50 Jahre Partnerschaft: Deutsch-französisches Hin und Her

Kamen. Die Altersjubilarin erfreut sich bester Gesundheit – und sie lässt sich im nächsten Jahr anständig feiern: 50 Jahre besteht dann die Städtepartnerschaft zwischen Kamen und dem französischen Montreuil-Juigné. In Kamens Rathaus trafen sich diese Woche Politiker und Verwaltungsleute, um in die Planungen einzusteigen. So ganz nebenbei brachten sie eine Bewerbung auf den Weg: Die Hamburger Stiftung „Lebendige Stadt“ hat einen mit 15.000 Euro dotierten Preis ausgelobt für eine tiptop funktionierende Städteverbindung. Gut möglich also, dass es 2018 doppelten Grund zum Feiern gibt.

Aber – der Reihe nach. Erst mal passiert 2017 noch so allerhand. Traditionell ist Himmelfahrt das entscheidende Datum. Übers lange Feiertagswochenende im Mai empfängt die Kamener Musikschule Gäste aus Frankreich. Die bringen einen Polizisten mit, denn der möchte sich über die Arbeit seiner Kollegen im Kreis Unna schlau machen. In der zweiten Jahreshälfte fahren Jugendliche aus Kamen und Montreuil-Juigné gemeinsam zu einem Camp in der polnischen Partnerstadt Sulecin. Und eine Bürgerreise gen Frankreich gibt es auch: Geplant ist sie für die Zeit vom 23. bis 25. August, 72 Anmeldungen hat Katja Herbold im Kamener Rathaus schon, und wer sonst noch mit möchte, ruft sie am besten an – 148-2102.

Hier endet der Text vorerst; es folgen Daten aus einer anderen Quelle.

(** C5, amended.  The payload [{"baseUrl":"http://192.168.1.50:4310"}]
    makes the scanner handler go on to connect to
    [http://192.168.1.50:4310]; the payloads [{"baseUrl":"not-a-url"}]
    and [{}] end in the "QR invalido" alert.  In general, whenever
    [JSON.parse] throws, or the conversion [String(parsed?.baseUrl || "")]
    throws, or its trimmed result does not start with [http], the
    handler only shows that alert: no probe is made and the connected
    endpoint, the status, the error line, the scanner flag and the store
    stay as they were; otherwise it closes the scanner and connects to
    that string.  The string tested is the trimmed [baseUrl] when that
    is a string, and the trimmed comma-joined text of its elements when
    it is an array; the test fails when the payload is not an object or
    its [baseUrl] is missing, null, a boolean, a number or an object.
    So payloads that are not of the expected structure, or whose text
    begins with no URL scheme, are decoded all the same:
    [{"baseUrl":"httpfoo"}] connects to [httpfoo],
    [{"baseUrl":["http://a","b"]}] to [http://a,b], and
    [{"baseUrl":"  http://192.168.1.50:4310 "}] to the trimmed URL.  The
    same holds for [onQrData] of the Expo screen. *)
Theorem scanner_decoding :
  (onQrScanned JSON.parse (JSON.text "{'baseUrl':'http://192.168.1.50:4310'}") =
     try_catch (act (setQrOpen false);; connectWithBaseUrl "http://192.168.1.50:4310")
       (fun e => act (Alert_alert "QR invalido" (Js.describe e))) /\
   onQrScanned JSON.parse (JSON.text "{'baseUrl':'not-a-url'}") =
     act (Alert_alert "QR invalido" "QR invalido (sin baseUrl)") /\
   onQrScanned JSON.parse (JSON.text "{}") =
     act (Alert_alert "QR invalido" "QR invalido (sin baseUrl)")) /\
  (LanCrudScreen.onQrData JSON.parse (JSON.text "{'baseUrl':'http://192.168.1.50:4310'}") =
     try_catch (act (setQrOpen false);;
                LanCrudScreen.connectWithBaseUrl "http://192.168.1.50:4310")
       (fun e => act (Alert_alert "QR inválido" (Js.describe e))) /\
   LanCrudScreen.onQrData JSON.parse (JSON.text "{'baseUrl':'not-a-url'}") =
     act (Alert_alert "QR inválido" "QR inválido (sin baseUrl)") /\
   LanCrudScreen.onQrData JSON.parse (JSON.text "{}") =
     act (Alert_alert "QR inválido" "QR inválido (sin baseUrl)")) /\
  (forall (JSON_parse : string -> option Js.Value) (data : string),
      (JSON_parse data = None \/
       exists v, JSON_parse data = Some v /\
                 match scanned_url v with
                 | Some url => startsWith url "http" = false
                 | None => True
                 end) ->
      forall (w : World) (s : Sys),
        let r := exec w (onQrScanned JSON_parse data) s in
        let r' := exec w (LanCrudScreen.onQrData JSON_parse data) s in
        (exists msg, trace r = [Did (Alert_alert "QR invalido" msg)] /\
                     final r = perform (Alert_alert "QR invalido" msg) s) /\
        (exists msg, trace r' = [Did (Alert_alert "QR inválido" msg)] /\
                     final r' = perform (Alert_alert "QR inválido" msg) s) /\
        outcome r = Returned tt /\ outcome r' = Returned tt /\
        baseUrl (final r) = baseUrl s /\ baseUrl (final r') = baseUrl s /\
        status (final r) = status s /\ status (final r') = status s /\
        secureStore (final r) = secureStore s /\ secureStore (final r') = secureStore s /\
        qrOpen (final r) = qrOpen s /\ qrOpen (final r') = qrOpen s) /\
  (forall (JSON_parse : string -> option Js.Value) (data : string)
          (v : Js.Value) (url : string),
      JSON_parse data = Some v ->
      scanned_url v = Some url ->
      startsWith url "http" = true ->
      onQrScanned JSON_parse data =
        try_catch (act (setQrOpen false);; connectWithBaseUrl url)
          (fun e => act (Alert_alert "QR invalido" (Js.describe e))) /\
      LanCrudScreen.onQrData JSON_parse data =
        try_catch (act (setQrOpen false);; LanCrudScreen.connectWithBaseUrl url)
          (fun e => act (Alert_alert "QR inválido" (Js.describe e)))) /\
  (forall v : Js.Value,
      match Js.get v "baseUrl" with
      | Js.Str s => scanned_url v = Some (trim s)
      | Js.Arr l => scanned_url v = trim <$> Js.String_ (Js.Arr l)
      | _ => match scanned_url v with
             | Some url => startsWith url "http" = false
             | None => True
             end
      end) /\
  (onQrScanned JSON.parse (JSON.text "{'baseUrl':'httpfoo'}") =
     try_catch (act (setQrOpen false);; connectWithBaseUrl "httpfoo")
       (fun e => act (Alert_alert "QR invalido" (Js.describe e))) /\
   onQrScanned JSON.parse (JSON.text "{'baseUrl':['http://a','b']}") =
     try_catch (act (setQrOpen false);; connectWithBaseUrl "http://a,b")
       (fun e => act (Alert_alert "QR invalido" (Js.describe e))) /\
   onQrScanned JSON.parse (JSON.text "{'baseUrl':'  http://192.168.1.50:4310 '}") =
     try_catch (act (setQrOpen false);; connectWithBaseUrl "http://192.168.1.50:4310")
       (fun e => act (Alert_alert "QR invalido" (Js.describe e))) /\
   LanCrudScreen.onQrData JSON.parse (JSON.text "{'baseUrl':'httpfoo'}") =
     try_catch (act (setQrOpen false);; LanCrudScreen.connectWithBaseUrl "httpfoo")
       (fun e => act (Alert_alert "QR inválido" (Js.describe e))) /\
   LanCrudScreen.onQrData JSON.parse (JSON.text "{'baseUrl':['http://a','b']}") =
     try_catch (act (setQrOpen false);; LanCrudScreen.connectWithBaseUrl "http://a,b")
       (fun e => act (Alert_alert "QR inválido" (Js.describe e))) /\
   let r := exec (all_alive None)
              (onQrScanned JSON.parse (JSON.text "{'baseUrl':['http://a','b']}"))
              (initial ∅) in
   outcome r = Returned tt /\ baseUrl (final r) = Some "http://a,b" /\
   secureStore (final r) !! STORE_KEY = Some "http://a,b" /\ alerts (final r) = []).
Proof.
  split; [|split; [|split; [|split; [|split]]]].
  - repeat split; vm_compute; reflexivity.
  - repeat split; vm_compute; reflexivity.
  - intros JSON_parse data Hbad w s.
    destruct (scanned_bad JSON_parse data Hbad) as (msg & msg' & -> & ->).
    cbn. repeat split; eauto.
  - apply scanned_ok.
  - apply scanned_url_shapes.
  - repeat split; vm_compute; reflexivity.
Qed.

Für Bürgermeister Hermann Hupe ist die Verbindung zu Montreuil-Juigné „die lebendigste Städtepartnerschaft“ Kamens. Und Mitarbeiterin Katja Herbold weiß: Das ist keine Sache zwischen Rathaus-Offiziellen, sondern eben zwischen Hunderten Bürgern. Wenn nicht, über die Jahre gesehen, von Tausenden. Manfred Wiedemann, stellvertretender Vorsitzender des Partnerschaftsausschusses, erinnert sich an die Feiern zum 40-jährigen Jubiläum: Zwölf Busse seien damals in Kamen los gerollt. Was die Franzosen 2018 – zum „50.“ – mit den Kamenern anstellen wollen, skizzierte Brigitte Dubois vom französischen Freundschaftskomitee: Eine Olympiade mit deutsch-französischen Teams sei geplant; dabei soll es aber nicht allein um sportliche Disziplinen gehen. Auch ein „Fest der Natur“ ist in Arbeit. Und das ist erst der Anfang – bis Himmelfahrt 2018 ist’s ja noch was hin.

Überhaupt – die Feierei nimmt gar kein Ende. Nächstes Jahr wird auch der 40. Geburtstag der Partnerschaft mit dem schwedischen Ängelholm gefeiert. Eine Delegation hat sich für März im Kamener Rathaus zur Vorbesprechung angesagt. Also nicht wundern, wenn Donald Trump 2018 wieder mal drüber schwadroniert, dass da in Schweden etwas Verrücktes passiert sei. Der Mann könnte, ausnahmsweise, recht haben.